# 17 year old gets 12 year old  pregnant



## Donald (Apr 17, 2010)

What ado there was not much more in the paper just a lot of people were upset at the sentence and that she had told her family 2 weeks later  and she was said to have spoken to her friends and seemed more embarrassed then anything .where were the parents at the time a 17 year old (who had been drinking) in a 12 year olds bedroom. I must be getting old if I find this wrong.I apologize if I'm wrong 

http://www.eveningexpress.co.uk/Article.aspx/1694745


----------



## shiv (Apr 17, 2010)

i have a 12 year old cousin...makes me so angry/sad hearing stories like that.


----------



## Donald (Apr 17, 2010)

A lot of people are angry at his sentence of probation  community service and put on the sex offenders register.


----------



## cocacola (Apr 17, 2010)

Having sex at 12?  I hadn't even started my periods then.
Hard way to learn a lesson about sex.

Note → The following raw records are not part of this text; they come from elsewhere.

(** ** The message property *)

Section Message.

Import ReportEventStack.

Lemma set_description_run w self s d :
  heap w !! self = Some s →
  set_description self d w
  = (Ret tt, set_heap (<[self := Stack.set_description d s]> (heap w)) w).
Proof. apply update_run. Qed.

Lemma set_message_run w self s v :
  heap w !! self = Some s →
  set_message self v w
  = (Ret tt, set_heap (<[self := Stack.set__message v s]> (heap w)) w).
Proof. apply update_run. Qed.

Lemma get_message_run w self s :
  heap w !! self = Some s → get_message self w = (Ret (message s), w).
Proof.
  intros Hs. unfold get_message.
  rewrite (bind_ret_run _ _ _ _ _ (deref_run _ _ _ Hs)). reflexivity.
Qed.

Lemma lookup_updated w self s s' :
  heap w !! self = Some s →
  heap (set_heap (<[self := s']> (heap w)) w) !! self = Some s'.
Proof.
  intros Hs. cbn [heap set_heap]. apply list_lookup_insert_eq.
  by apply lookup_lt_Some in Hs.
Qed.

Lemma last_nonempty {A : Type} (l : list A) (x a b : A) :
  List.last (x :: l) a = List.last (x :: l) b.
Proof.
  revert x. induction l as [|y l IH]; intros x; [reflexivity|].
  change (List.last (y :: l) a = List.last (y :: l) b). apply IH.
Qed.

Lemma set_descriptions_run ds : ∀ w self s,
  heap w !! self = Some s →
  ∃ w', set_descriptions self ds w = (Ret tt, w') ∧
        heap w' !! self
        = Some (Stack.set_description (List.last ds (Stack.description s)) s).
Proof.
  induction ds as [|d ds IH]; intros w self s Hs.
  - exists w. split; [reflexivity|]. cbn [List.last]. rewrite Hs. by destruct s.
  - unfold set_descriptions. cbn [for_].
    rewrite (bind_ret_run _ _ _ _ _ (set_description_run _ _ _ d Hs)).
    destruct (IH _ self _ (lookup_updated w self s (Stack.set_description d s) Hs))
      as (w' & Hrun & Hl).
    exists w'. split; [exact Hrun|]. rewrite Hl.
    destruct ds as [|d' ds']; [reflexivity|].
    change (List.last (d :: d' :: ds') (Stack.description s))
      with (List.last (d' :: ds') (Stack.description s)).
    rewrite (last_nonempty ds' d' (Stack.description (Stack.set_description d s))
               (Stack.description s)).
    reflexivity.
Qed.

(** C8, as the code has it.  While the stored message is [None], as the
    constructor leaves it when no message is given, [message] is the
    current [description], whatever was assigned to [description] in the
    meantime.  After a value other than [None] is assigned to [message],
    [message] is that value, whatever is assigned to [description]
    afterwards.  Assigning [None] to [message] brings the fall-back to
    [description] back. *)
Theorem message_defaults_to_live_description w self s (ds : list PyVal) (v : PyVal) :
  heap w !! self = Some s →
  (Stack._message s = VNone →
     ((set_descriptions self ds ;; get_message self) w).1
     = Ret (List.last ds (Stack.description s))) ∧
  (v ≠ VNone →
     ((set_message self v ;; set_descriptions self ds ;; get_message self) w).1
     = Ret v) ∧
  ((set_message self VNone ;; set_descriptions self ds ;; get_message self) w).1
  = Ret (List.last ds (Stack.description s)).
Proof.
  intros Hs.
  assert (Hgen : ∀ w0 s0, heap w0 !! self = Some s0 →
            ((set_descriptions self ds ;; get_message self) w0).1
            = Ret (if is_not_None (Stack._message s0) then Stack._message s0
                   else List.last ds (Stack.description s0))).
  { intros w0 s0 Hs0. destruct (set_descriptions_run ds w0 self s0 Hs0) as (w' & Hrun & Hl).
    rewrite (bind_ret_run _ _ _ _ _ Hrun), (get_message_run _ _ _ Hl).
    reflexivity. }
  split; [|split].
  - intros Hm. rewrite (Hgen w s Hs), Hm. reflexivity.
  - intros Hv. rewrite (bind_ret_run _ _ _ _ _ (set_message_run _ _ _ v Hs)).
    rewrite (Hgen _ _ (lookup_updated w self s _ Hs)).
    cbn [Stack._message Stack.set__message]. by destruct v.
  - rewrite (bind_ret_run _ _ _ _ _ (set_message_run _ _ _ VNone Hs)).
    rewrite (Hgen _ _ (lookup_updated w self s _ Hs)). reflexivity.
Qed.

End Message.

(** ** The sample world *)

Example sample_setup_run :
  sample_setup (world_at 100) = (Ret (0%nat, 1%nat), sample_world).
Proof. reflexivity. Qed.

Lemma wf_two (s0 s1 : Stack.t) :
  Stack.parent s0 = None → Stack.parent s1 = Some 0%nat → wf_heap [s0; s1].
Proof.
  intros H0 H1 l s p Hl Hp. destruct l as [|[|l]]; simpl in Hl.
  - injection Hl as <-. congruence.
  - injection Hl as <-. rewrite H1 in Hp. injection Hp as <-. lia.
  - discriminate Hl.
Qed.

Lemma sample_wf : wf_heap (heap sample_world).
Proof. apply wf_two; reflexivity. Qed.

Example b64_rfc4648_vectors :
  b64encode [] = "" ∧
  b64encode [x66] = "Zg==" ∧
  b64encode [x66; x6f] = "Zm8=" ∧
  b64encode [x66; x6f; x6f] = "Zm9v" ∧
  b64encode [x66; x6f; x6f; x62] = "Zm9vYg==" ∧
  b64encode [x66; x6f; x6f; x62; x61] = "Zm9vYmE=" ∧
  b64encode [x66; x6f; x6f; x62; x61; x72] = "Zm9vYmFy" ∧
  b64encode [xff; xff; xfe] = "///+".
Proof. repeat split; reflexivity. Qed.

(** ** The statements on the sample world *)

Section Instances.

Import ReportEventStack.

Lemma quiet_sample (event : Event) : quiet event (registered_items sample_world).
Proof. repeat constructor. Qed.

Lemma normal_exit_rolls_up_children_witness :
  records FAIL sample_kids ∧
  _finish_info sample_used_root None = (FAIL, VStr "installing") ∧
  _finish_info sample_root None = (SUCCESS, VStr "installing") ∧
  _finish_info
    (Stack.set_children
       [("partitioning", (FAIL, VStr "partitioning disks"));
        ("format", (WARN, VStr "slow disk")); ("grub", (VNone, VNone))]
       sample_used_root) None
  = (FAIL, VStr "installing").
Proof.
  assert (H : records FAIL (Stack.children sample_used_root)).
  { exists "partitioning", (VStr "partitioning disks"). repeat constructor. }
  split; [exact H|].
  destruct (normal_exit_rolls_up_children sample_used_root) as (H1 & _ & _ & _ & H5).
  destruct (normal_exit_rolls_up_children sample_root) as (_ & _ & _ & H4 & _).
  split; [exact (H1 H)|]. split; [exact (H4 (Forall_nil_2 _))|].
  rewrite (H5 _ (perm_swap _ _ _)). exact (H1 H).
Defined.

This will affect the rest of her life.


----------



## sasha1 (Apr 17, 2010)

What the .....  ... Where were the 12yrs olds parents at ... what on earth is a 12 year old doing .. hanging around with a 17 yr old .... One thing for sure is if that were my daughter ... 17 year old would end up with a home vesectomy ... 2 bricks ... shocking

Heidi
xx


----------



## Donald (Apr 17, 2010)

sasha1 said:


> What the .....  ... Where were the 12yrs olds parents at ... what on earth is a 12 year old doing .. hanging around with a 17 yr old .... One thing for sure is if that were my daughter ... 17 year old would end up with a home vesectomy ... 2 bricks ... shocking
> 
> Heidi
> xx



how did he land up in her bedroom in the first place, It also spoke about consent but at 12 consent or no consent she is still a child


----------



## sophieee (Apr 17, 2010)

I was under the impression that sex under the age of 12, with consent or not, it was stachetary rape (sp). It IS wrong. To be fair, her parents might have been out, or he could have been a family friend or something so they wouldn't have suspected anything if he was in her room. My brothers had friends round all the time, they were never in my room  i suppose but they did used to talk to me. But yes, it is wrong, its wrong that he even looked at a 12 year old in that way, and he should be made to sign the sex offenders register. What I don't understand is why there IS a law to underage sex, when there are so many teens get pregnant and none of them get prosecuted.


----------



## Steff (Apr 17, 2010)

your right sophieee it is statutory rape.


----------



## Freddie99 (Apr 17, 2010)

Quite frankly it's wrong. That said I live in Eastbourne at the moment which is responsible for Alfie Patten, last year's scandal. As I understand the law, anyone who has sex with an under age person if they are over the age of consent it's statutory rape. I can't see why the girl isn't punished too. The male child responsible should know better and frankly I wish someone would begin to throw the book at children like this.

Tom


----------



## sophieee (Apr 17, 2010)

TomH said:


> Quite frankly it's wrong. That said I live in Eastbourne at the moment which is responsible for Alfie Patten, last year's scandal. As I understand the law, anyone who has sex with an under age person if they are over the age of consent it's statutory rape. I can't see why the girl isn't punished too. The male child responsible should know better and frankly I wish someone would begin to throw the book at children like this.
> 
> Tom



I agree, but the girl might not have consented, it didn't say did it? and if she didn't consent then she should definately not be punished obv


----------



## Steff (Apr 17, 2010)

We dnt know the full story i guess, only them 2 know, we are only forming  an opinion of what we have read, dont forget newspapers etc sensationlise storys and leave out small vital bits of info.


----------



## sophieee (Apr 17, 2010)

Steff2010 said:


> We dnt know the full story i guess, only them 2 know, we are only forming  an opinion of what we have read, dont forget newspapers etc sensationlise storys and leave out small vital bits of info.



Hmm good point


----------



## Freddie99 (Apr 17, 2010)

sophieee said:


> I agree, but the girl might not have consented, it didn't say did it? and if she didn't consent then she should definately not be punished obv



Ah true, good point there Sophie. In cases like this I do think that the parents have something to answer for aswell as the child. Aren't parent's responsible for instilling values and lessons into their children?


----------



## bev (Apr 17, 2010)

TomH said:


> Ah true, good point there Sophie. In cases like this I do think that the parents have something to answer for aswell as the child. Aren't parent's responsible for instilling values and lessons into their children?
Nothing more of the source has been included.